» Task item: Provide again, from the entries below, every line from the one containing "bill_status_view (t_bill s) (t_receipt s)." through the one containing "End OnConflict.", exactly as written, and no other line.

» Data to use:
(** * Tally dashboard: reconciliation and release engine

    A shallow embedding of the core of the Tally dashboard backend:
    the PostgreSQL schema and its [bill_status] view, the voucher
    ingestion services, the FIFO auto-mapping of receipts, the
    cashier-session close and the release (gatepass) workflow.

    Conventions.
    - A table is the list of its rows, in physical order.
    - [DECIMAL(15,2)] amounts are integers counting hundredths of the
      currency unit ([units 1000] is 1000.00).  Where the JavaScript
      side reads one back through [parseFloat] or compares it with a
      number, the value is taken as exact; where it compares two of
      them with each other, what is compared depends on how the driver
      delivers NUMERIC columns ([numeric_parser]).
    - [DATE] and [TIMESTAMP] values are integers (day and clock ticks).
    - A nullable column, and a JavaScript value that may be
      [undefined] or [null], is an [option].
    - A statement PostgreSQL refuses (a constraint, a column width, the
      types deduced for its parameters, a trigger that raises) leaves the
      tables as they were and makes the caller's [catch] run.
    - The repository creates the schema in two ways: the DDL script,
      with the PL/pgSQL functions and the audit triggers, and
      [createTables], without them.  Where the difference shows, it is a
      parameter ([audit_triggers]). *)

From Stdlib Require Import ZArith List String Bool Lia Permutation.
Import ListNotations.
Local Open Scope Z_scope.
Local Open Scope list_scope.

(* ================================================================= *)
(** * Part I: the program *)
(* ================================================================= *)

Definition money := Z.
Definition date := Z.
Definition timestamp := Z.

Definition units (n : Z) : money := 100 * n.

(** SQL [a = b] used as a condition: false as soon as one side is NULL. *)
Definition sql_eq (a b : option string) : bool :=
  match a, b with
  | Some x, Some y => String.eqb x y
  | _, _ => false
  end.

(** JavaScript truthiness of a string-valued request field. *)
Definition truthy (s : option string) : bool :=
  match s with
  | Some x => negb (String.eqb x "")
  | None => false
  end.

(* ----------------------------------------------------------------- *)
(** ** Schema (the PostgreSQL DDL script) *)

Module bill.
Record row := mk {
  bill_no : string;            (* PRIMARY KEY *)
  bill_date : date;
  party_name : string;
  amount : money;
  last_sync_ts : timestamp;
  created_at : timestamp
}.
End bill.

Module receipt.
Inductive pay_mode := CASH | CHEQUE | DIGITAL.
Record row := mk {
  receipt_id : string;         (* PRIMARY KEY *)
  receipt_date : date;
  party_name : string;
  amount : money;
  mode : pay_mode;
  ref_text : option string;
  bill_reference : option string;
  last_sync_ts : timestamp;
  created_at : timestamp
}.
End receipt.

(** The [bill_status] view. *)
Module bill_status.
Inductive status_t := DUE | PAID | PART_PAID.
Record row := mk {
  bill_no : string;
  bill_date : date;
  party_name : string;
  bill_amount : money;
  receipt_total : money;
  remaining_due : money;
  status : status_t
}.
End bill_status.

(** The grouped sub-select of the view:
    [SELECT bill_reference, SUM(amount) FROM receipt
     WHERE bill_reference IS NOT NULL GROUP BY bill_reference]. *)
Fixpoint add_to_group (k : string) (a : money) (g : list (string * money))
  : list (string * money) :=
  match g with
  | [] => [(k, a)]
  | (k', s) :: g' =>
      if String.eqb k' k then (k', s + a) :: g'
      else (k', s) :: add_to_group k a g'
  end.

Definition receipt_totals (rs : list receipt.row) : list (string * money) :=
  fold_left
    (fun g r =>
       match receipt.bill_reference r with
       | Some k => add_to_group k (receipt.amount r) g
       | None => g
       end)
    rs [].

Fixpoint group_lookup (k : string) (g : list (string * money)) : option money :=
  match g with
  | [] => None
  | (k', s) :: g' => if String.eqb k' k then Some s else group_lookup k g'
  end.

Definition coalesce (v : option money) (d : money) : money :=
  match v with Some x => x | None => d end.

(** One row of the view: the LEFT JOIN of a bill with its group. *)
Definition bill_status_row (g : list (string * money)) (b : bill.row)
  : bill_status.row :=
  let r_total := group_lookup (bill.bill_no b) g in
  {| bill_status.bill_no := bill.bill_no b;
     bill_status.bill_date := bill.bill_date b;
     bill_status.party_name := bill.party_name b;
     bill_status.bill_amount := bill.amount b;
     bill_status.receipt_total := coalesce r_total 0;
     bill_status.remaining_due := bill.amount b - coalesce r_total 0;
     bill_status.status :=
       if coalesce r_total 0 =? 0 then bill_status.DUE
       else if bill.amount b <=? coalesce r_total 0 then bill_status.PAID
       else bill_status.PART_PAID |}.

Definition bill_status_view (bills : list bill.row) (receipts : list receipt.row)
  : list bill_status.row :=
  map (bill_status_row (receipt_totals receipts)) bills.

(** The sum the view is meant to compute: the amounts of the receipts
    whose bill link is [k]. *)
Definition linked_to (k : string) (r : receipt.row) : bool :=
  sql_eq (receipt.bill_reference r) (Some k).

Definition sum_amounts (rs : list receipt.row) : money :=
  fold_right (fun r acc => receipt.amount r + acc) 0 rs.

Definition mapped_total (rs : list receipt.row) (k : string) : money :=
  sum_amounts (filter (linked_to k) rs).

(* ----------------------------------------------------------------- *)
(** ** Remaining tables *)

Module users.
Record row := mk {
  id : string;
  role : string;
  pin_hash : option string;
  active : bool
}.
End users.

Module cashier_session.
Inductive status_t := ACTIVE | CLOSED | APPROVED.
Record row := mk {
  id : string;
  cashier_id : option string;
  start_ts : timestamp;
  end_ts : option timestamp;
  start_float : money;
  counted_cash : option money;
  expected_cash : option money;
  variance : option money;
  closed_by : option string;
  status : status_t
}.
End cashier_session.

Module payment_hint.
Record row := mk {
  bill_no : option string;
  cash_amt : option money;
  cheque_amt : option money;
  digital_amt : option money;
  cashier_id : option string;
  created_at : timestamp
}.
End payment_hint.

Module petty_cash.
Record row := mk {
  session_id : option string;
  amount : money
}.
End petty_cash.

Module till_adjustment.
Inductive type_t := ADD_TO_TILL | REMOVE_FROM_TILL.
Record row := mk {
  session_id : option string;
  type : type_t;
  amount : money
}.
End till_adjustment.

(** The two release tables.  [release_id] and the time stamps are
    generated by the database and play no role below. *)
Module release_self.
Record row := mk {
  bill_no : option string;     (* UNIQUE REFERENCES bill *)
  gatepass_id : string;
  approved_by_manager_id : option string;
  dispatcher_id : string;
  receiver_name : string;
  receiver_phone : option string;
  signature_path : option string;
  photo_path : option string
}.
End release_self.

Module release_transporter.
Record row := mk {
  bill_no : option string;     (* UNIQUE REFERENCES bill *)
  gatepass_id : string;
  approved_by_manager_id : option string;
  dispatcher_id : string;
  transporter_name : string;
  lr_no : string;
  vehicle_no : string;
  driver_name : string;
  driver_phone : string;
  driver_id_type : option string;
  driver_id_last4 : option string;
  pkg_count : Z;
  gross_weight : option money;
  net_weight : option money
}.
End release_transporter.

(** The relational store: the single source of truth. *)
Record store := mk_store {
  t_bill : list bill.row;
  t_receipt : list receipt.row;
  t_users : list users.row;
  t_cashier_session : list cashier_session.row;
  t_payment_hint : list payment_hint.row;
  t_petty_cash : list petty_cash.row;
  t_till_adjustment : list till_adjustment.row;
  t_release_self : list release_self.row;
  t_release_transporter : list release_transporter.row
}.

Definition empty_store : store := mk_store [] [] [] [] [] [] [] [] [].

Definition with_bill (s : store) (t : list bill.row) : store :=
  mk_store t (t_receipt s) (t_users s) (t_cashier_session s)
    (t_payment_hint s) (t_petty_cash s) (t_till_adjustment s)
    (t_release_self s) (t_release_transporter s).

Definition with_receipt (s : store) (t : list receipt.row) : store :=
  mk_store (t_bill s) t (t_users s) (t_cashier_session s)
    (t_payment_hint s) (t_petty_cash s) (t_till_adjustment s)
    (t_release_self s) (t_release_transporter s).

Definition with_cashier_session (s : store) (t : list cashier_session.row)
  : store :=
  mk_store (t_bill s) (t_receipt s) (t_users s) t
    (t_payment_hint s) (t_petty_cash s) (t_till_adjustment s)
    (t_release_self s) (t_release_transporter s).

Definition with_release_self (s : store) (t : list release_self.row) : store :=
  mk_store (t_bill s) (t_receipt s) (t_users s) (t_cashier_session s)
    (t_payment_hint s) (t_petty_cash s) (t_till_adjustment s)
    t (t_release_transporter s).

Definition with_release_transporter (s : store)
  (t : list release_transporter.row) : store :=
  mk_store (t_bill s) (t_receipt s) (t_users s) (t_cashier_session s)
    (t_payment_hint s) (t_petty_cash s) (t_till_adjustment s)
    (t_release_self s) t.

(** [SELECT * FROM bill_status] on a store. *)
Definition bill_status_of (s : store) : list bill_status.row :=
  bill_status_view (t_bill s) (t_receipt s).

(* ----------------------------------------------------------------- *)
(** ** SQL building blocks *)

(** [INSERT ... ON CONFLICT (pk) DO UPDATE SET ...] of one value tuple:
    the row holding the key is rewritten in place, a new row is added at
    the end when no row holds it. *)
Section OnConflict.
Context {Row Val : Type}.
Variable key : Row -> string.
Variable vkey : Val -> string.
Variable ins : timestamp -> Val -> Row.
Variable upd : timestamp -> Val -> Row -> Row.

Definition on_conflict_do_update (now : timestamp) (v : Val)
  (tbl : list Row) : list Row :=
  if existsb (fun b => String.eqb (key b) (vkey v)) tbl
  then map (fun b => if String.eqb (key b) (vkey v) then upd now v b else b)
         tbl
  else tbl ++ [ins now v].
End OnConflict.

(** [ORDER BY]: a stable insertion sort for the order [le]. *)
Fixpoint insert_by {A : Type} (le : A -> A -> bool) (x : A) (l : list A)
  : list A :=
  match l with
  | [] => [x]
  | y :: l' => if le x y then x :: y :: l' else y :: insert_by le x l'
  end.

Definition order_by {A : Type} (le : A -> A -> bool) (l : list A) : list A :=
  fold_right (insert_by le) [] l.

(** [LIMIT 1] followed by the JavaScript test [rows.length > 0]. *)
Definition limit_1 {A : Type} (l : list A) : option A := hd_error l.

(** The outcome of a service call: a value, or a thrown error. *)
Inductive outcome (A : Type) :=
| returned (a : A)
| thrown (msg : string).
Arguments returned {A} a.
Arguments thrown {A} msg.

(** Parameters of a query.  node-postgres sends a parameterised query
    without the types of its parameters, and PostgreSQL deduces the type
    of each [$n] from the places where it occurs.  An occurrence is
    coerced to the type its context asks for; the first coercion fixes
    the type of the parameter, and an occurrence that was read before
    and has to become another type is refused ("inconsistent types
    deduced for parameter $n"). *)
Inductive pg_type := pg_numeric | pg_float8 | pg_uuid.

Definition pg_type_eqb (a b : pg_type) : bool :=
  match a, b with
  | pg_numeric, pg_numeric | pg_float8, pg_float8 | pg_uuid, pg_uuid => true
  | _, _ => false
  end.

Fixpoint deduced (n : nat) (known : list (nat * pg_type)) : option pg_type :=
  match known with
  | [] => None
  | (m, t) :: known' => if (m =? n)%nat then Some t else deduced n known'
  end.

(** The coercions of a statement's parameters, in the order of the
    analysis: the types deduced, or the refusal. *)
Fixpoint deduce_types (coercions known : list (nat * pg_type))
  : outcome (list (nat * pg_type)) :=
  match coercions with
  | [] => returned known
  | (n, t) :: rest =>
      match deduced n known with
      | None => deduce_types rest ((n, t) :: known)
      | Some t' =>
          if pg_type_eqb t t' then deduce_types rest known
          else thrown "inconsistent types deduced for parameter"
      end
  end.

(* ----------------------------------------------------------------- *)
(** ** TallyETL: the ODBC ingestion service (loaded as services/etl) *)

(** Rows of the ODBC result sets; a column may come back NULL. *)
Module tally_bill.
Record row := mk {
  bill_no : option string;
  bill_date : option date;
  party_name : option string;
  amount : option money
}.
End tally_bill.

Module tally_receipt.
Record row := mk {
  receipt_id : option string;
  receipt_date : option date;
  party_name : option string;
  amount : option money;
  mode : receipt.pay_mode;
  ref_text : option string;
  bill_reference : option string
}.
End tally_receipt.

(** The value tuple of the bill INSERT, once the NOT NULL constraints of
    [bill] are checked. *)
Module bill_values.
Record t := mk {
  bill_no : string;
  bill_date : date;
  party_name : string;
  amount : money
}.
End bill_values.

Module receipt_values.
Record t := mk {
  receipt_id : string;
  receipt_date : date;
  party_name : string;
  amount : money;
  mode : receipt.pay_mode;
  ref_text : option string;
  bill_reference : option string
}.
End receipt_values.

Definition bill_not_null (r : tally_bill.row) : option bill_values.t :=
  match tally_bill.bill_no r, tally_bill.bill_date r,
        tally_bill.party_name r, tally_bill.amount r with
  | Some k, Some d, Some p, Some a => Some (bill_values.mk k d p a)
  | _, _, _, _ => None
  end.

» Response to this task:
  bill_status_view (t_bill s) (t_receipt s).

(* ----------------------------------------------------------------- *)
(** ** SQL building blocks *)

(** [INSERT ... ON CONFLICT (pk) DO UPDATE SET ...] of one value tuple:
    the row holding the key is rewritten in place, a new row is added at
    the end when no row holds it. *)
Section OnConflict.
Context {Row Val : Type}.
Variable key : Row -> string.
Variable vkey : Val -> string.
Variable ins : timestamp -> Val -> Row.
Variable upd : timestamp -> Val -> Row -> Row.

Definition on_conflict_do_update (now : timestamp) (v : Val)
  (tbl : list Row) : list Row :=
  if existsb (fun b => String.eqb (key b) (vkey v)) tbl
  then map (fun b => if String.eqb (key b) (vkey v) then upd now v b else b)
         tbl
  else tbl ++ [ins now v].
End OnConflict.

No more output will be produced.